Following the injury, Miller decided to explore industry opportunities outside of professional racing and ended his sponsorship relationship with Head USA by signing a termination agreement that contained a covenant that Miller would "not compete in World Cup or World Championship ski racing events for two full calendar years." After his relationship with Head USA ended, Miller began working with a competing ski equipment manufacturer, Bomber LLC ("Bomber"), in product development and as a brand ambassador. However, apparently having quickly grown bored with his après-ski life, Miller and Bomber filed suit against Head USA in California district court in September 2016, seeking a declaratory judgment that the restrictive covenant included in his termination agreement with Head USA was void. Miller, 39 years young, hoped that his suit would allow him to return to competition on Bomber skis, secure endorsements, and "protect his family's financial future."
Bomber is a Delaware limited liability company, based out of New York. Head USA is the U.S. distributor of a publicly traded company, Head N.V., which manufactures equipment for various sporting goods markets and is headquartered in the Netherlands. Miller's sponsorship relationship with Head USA began in 2006 and would have extended through April 2016 if the parties had not mutually agreed to terminate the agreement early.
When Head USA learned of Miller's possible return, it quickly sent a cease and desist letter to Miller and Bomber, stating that, under the terms of the termination agreement, Miller could not compete unless it was on Head skis. Hitting this unexpected bump, Miller and Bomber filed their preemptive suit. In their suit, Miller and Bomber sought a declaratory ruling that the restrictive covenant in Miller's termination agreement with Head USA was not binding, was against public policy, and could not prevent Miller from competing under Bomber's sponsorship.
In response, Head USA filed a motion to dismiss for lack of personal jurisdiction, arguing that Head USA is incorporated under Delaware law, with its principal place of business in Colorado, and does not have sufficient ties to California to satisfy the requirements for imposing either general or specific jurisdiction. Head USA argued Miller's status as a California resident was irrelevant to the signing and performance of the termination agreement, and, therefore, that Miller's claims did not arise from any activity by Head USA in California.
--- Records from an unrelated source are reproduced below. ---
(* ===== verification/Hooks.v ===== *)
(** * Hooks, interceptors and transaction hooks of the generated client

    [db/ent/hook/hook.go], [withHooks] and [withInterceptors] of [ent.go],
    [Use] and [Intercept] of [client.go], the hooks of a transaction in [tx.go]
    and the builders of [Builders] with hooks.  The proposer adds none; without
    them the builders are those of [Builders] ([Save_no_hooks]). *)

From S2P Require Import Prelude Sql ProofRequest Metrics Prog Script Mutation Builders.

Local Open Scope string_scope.

(** ** Mutators *)

(** The interface [ent.Mutation]: a mutation of this package, or one of another
    schema, known by its methods. *)
Record ForeignMutation := mkForeign {
  fm_type : string;
  fm_Op : Op;
  fm_Field : string → option GoValue;
  fm_AddedField : string → option GoValue;
  fm_FieldCleared : string → bool;
}.

Inductive Mutation :=
| MProofRequest (m : ProofRequestMutation)
| MForeign (m : ForeignMutation).

Definition mutation_Op (m : Mutation) : Op :=
  match m with MProofRequest m => Mut_Op m | MForeign m => fm_Op m end.
Definition mutation_Field (m : Mutation) (name : string) : option GoValue :=
  match m with MProofRequest m => Field m name | MForeign m => fm_Field m name end.
Definition mutation_AddedField (m : Mutation) (name : string) : option GoValue :=
  match m with MProofRequest m => AddedField m name | MForeign m => fm_AddedField m name end.
Definition mutation_FieldCleared (m : Mutation) (name : string) : bool :=
  match m with MProofRequest m => FieldCleared m name | MForeign m => fm_FieldCleared m name end.

(** An [ent.Value], with its type. *)
Inductive Value :=
| RNode (node : ProofRequest)
| RNodes (nodes : list ProofRequest)
| RInt (n : Z)
| ROther (type : string).

Definition of_node (v : Value) : option ProofRequest := match v with RNode node => Some node | _ => None end.
Definition of_nodes (v : Value) : option (list ProofRequest) := match v with RNodes l => Some l | _ => None end.
Definition of_int (v : Value) : option Z := match v with RInt n => Some n | _ => None end.

(** Where a client in debug mode logs to. *)
Inductive Logger := LogPrintln | LogFunc (name : string).

Section hooks.
Context `{External}.

(** [Mutate] on a pointer: the value, and what the pointer points to then. *)
Definition Mutator := Mutation → prog (Value * Mutation).
Definition Middleware := Mutator → Mutator.
(** A Go function value, which may be nil. *)
Definition Hook := option Middleware.

(** A call of a nil function panics. *)
Definition call_hook (h : Hook) (next : Mutator) : Mutator :=
  match h with Some f => f next | None => λ _, Panic "nil function" end.

(** [ProofRequestFunc.Mutate] *)
Definition ProofRequestFunc_Mutate (f : ProofRequestMutation → prog (Value * ProofRequestMutation)) : Mutator := λ m,
  match m with
  | MProofRequest mv => r ← f mv; Ret (r.1, MProofRequest r.2)
  | MForeign m => Raise (Errorf "unexpected mutation type %T. expect *ent.ProofRequestMutation" [AStr (fm_type m)])
  end.

(** ** Conditions *)

Definition Condition := Mutation → prog bool.

(** [if !first(ctx, m) || !second(ctx, m) { return false }], then the rest until
    one is false. *)
Fixpoint all_conditions (l : list Condition) : Condition := λ m,
  match l with
  | [] => Ret true
  | cond :: rest => b ← cond m; if b : bool then all_conditions rest m else Ret false
  end.
Fixpoint any_condition (l : list Condition) : Condition := λ m,
  match l with
  | [] => Ret false
  | cond :: rest => b ← cond m; if b : bool then Ret true else any_condition rest m
  end.

Definition hook_And (first second : Condition) (rest : list Condition) : Condition :=
  all_conditions (first :: second :: rest).
Definition hook_Or (first second : Condition) (rest : list Condition) : Condition :=
  any_condition (first :: second :: rest).
Definition hook_Not (cond : Condition) : Condition := λ m, b ← cond m; Ret (negb b).

(** A value of [ent.Op] as a set of operations, [Is] and [String] of it. *)
Record OpSet := mkOpSet { os_Is : Op → bool; os_String : string }.

Definition HasOp (op : OpSet) : Condition := λ m, Ret (os_Is op (mutation_Op m)).
Definition HasAddedFields (field : string) (fields : list string) : Condition := λ m,
  Ret (forallb (λ f, bool_decide (is_Some (mutation_AddedField m f))) (field :: fields)).
Definition HasClearedFields (field : string) (fields : list string) : Condition := λ m,
  Ret (forallb (mutation_FieldCleared m) (field :: fields)).
Definition HasFields (field : string) (fields : list string) : Condition := λ m,
  Ret (forallb (λ f, bool_decide (is_Some (mutation_Field m f))) (field :: fields)).

(** ** Hooks *)

Definition hook_If (hk : Hook) (cond : Condition) : Hook :=
  Some (λ next m, b ← cond m; if b : bool then call_hook hk next m else next m).
Definition On (hk : Hook) (op : OpSet) : Hook := hook_If hk (HasOp op).
Definition Unless (hk : Hook) (op : OpSet) : Hook := hook_If hk (hook_Not (HasOp op)).
Definition FixedError (err : error) : Hook := Some (λ _ _, Raise err).
Definition Reject (op : OpSet) : Hook :=
  On (FixedError (Errorf "%s operation is not allowed" [AStr (os_String op)])) op.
Unfortunately for Miller and his fans, the California court agreed and recently dismissed Miller's action for lack of personal jurisdiction over Head USA, thereby sending Miller's suit off-piste. (See Miller v. Head USA, Inc., No. 16-1696 (C.D. Cal. Dec. 16, 2016)).
It is unclear what comes next for Miller, who issued a statement expressing his unhappiness with the outcome. Miller's attorney could refile in Colorado, but it remains to be seen whether the plaintiffs wish to expend resources litigating in the trails outside of California. Regardless, despite the disputed provision of his termination agreement with Head USA, Miller could put the avalanche of legal trouble behind him, and shock ski fans with a return to the packed powder on Bomber skis in the 2017-18 season—at the spry age of 40.